#### [Source material]
(* ===================================================================== *)
(** * Shapes of names, rows and runs *)
(* ===================================================================== *)

(** Some two neighbouring characters of [s] both satisfy [p]. *)
Fixpoint adjacent (p : codepoint -> bool) (s : str) : bool :=
  match s with
  | [] => false
  | a :: r => match r with b :: _ => p a && p b | [] => false end || adjacent p r
  end.

(** The first, the last character of [s] satisfies [p]. *)
Definition begins_with (p : codepoint -> bool) (s : str) : bool :=
  if head s is Some c then p c else false.

Definition ends_with (p : codepoint -> bool) (s : str) : bool :=
  if last s is Some c then p c else false.

(** No underscore at either end and no two underscores in a row. *)
Definition tidy (s : str) : Prop :=
  begins_with is_underscore s = false /\
  ends_with is_underscore s = false /\
  adjacent is_underscore s = false.

(** The two facts about [str.lower] and [str.strip] that make a string of
    lowercase letters, digits and underscores pass through them
    unchanged. *)
Definition lower_fixes_layer_chars {rt : PyRuntime} : Prop :=
  forall s, Forall (fun c => layer_char c = true) s -> str_lower s = s.

Definition no_layer_char_is_space {rt : PyRuntime} : Prop :=
  forall c, layer_char c = true -> str_isspace c = false.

#### [Aim of the task]
Every entry is to be restated word for word, with nothing dropped.

#### [Solution to this task]
(* ===================================================================== *)
(** * Shapes of names, rows and runs *)
(* ===================================================================== *)

(** Some two neighbouring characters of [s] both satisfy [p]. *)
Fixpoint adjacent (p : codepoint -> bool) (s : str) : bool :=
  match s with
  | [] => false
  | a :: r => match r with b :: _ => p a && p b | [] => false end || adjacent p r
  end.

(** The first, the last character of [s] satisfies [p]. *)
Definition begins_with (p : codepoint -> bool) (s : str) : bool :=
  if head s is Some c then p c else false.

Definition ends_with (p : codepoint -> bool) (s : str) : bool :=
  if last s is Some c then p c else false.

(** No underscore at either end and no two underscores in a row. *)
Definition tidy (s : str) : Prop :=
  begins_with is_underscore s = false /\
  ends_with is_underscore s = false /\
  adjacent is_underscore s = false.

(** The two facts about [str.lower] and [str.strip] that make a string of
    lowercase letters, digits and underscores pass through them
    unchanged. *)
Definition lower_fixes_layer_chars {rt : PyRuntime} : Prop :=
  forall s, Forall (fun c => layer_char c = true) s -> str_lower s = s.

Definition no_layer_char_is_space {rt : PyRuntime} : Prop :=
  forall c, layer_char c = true -> str_isspace c = false.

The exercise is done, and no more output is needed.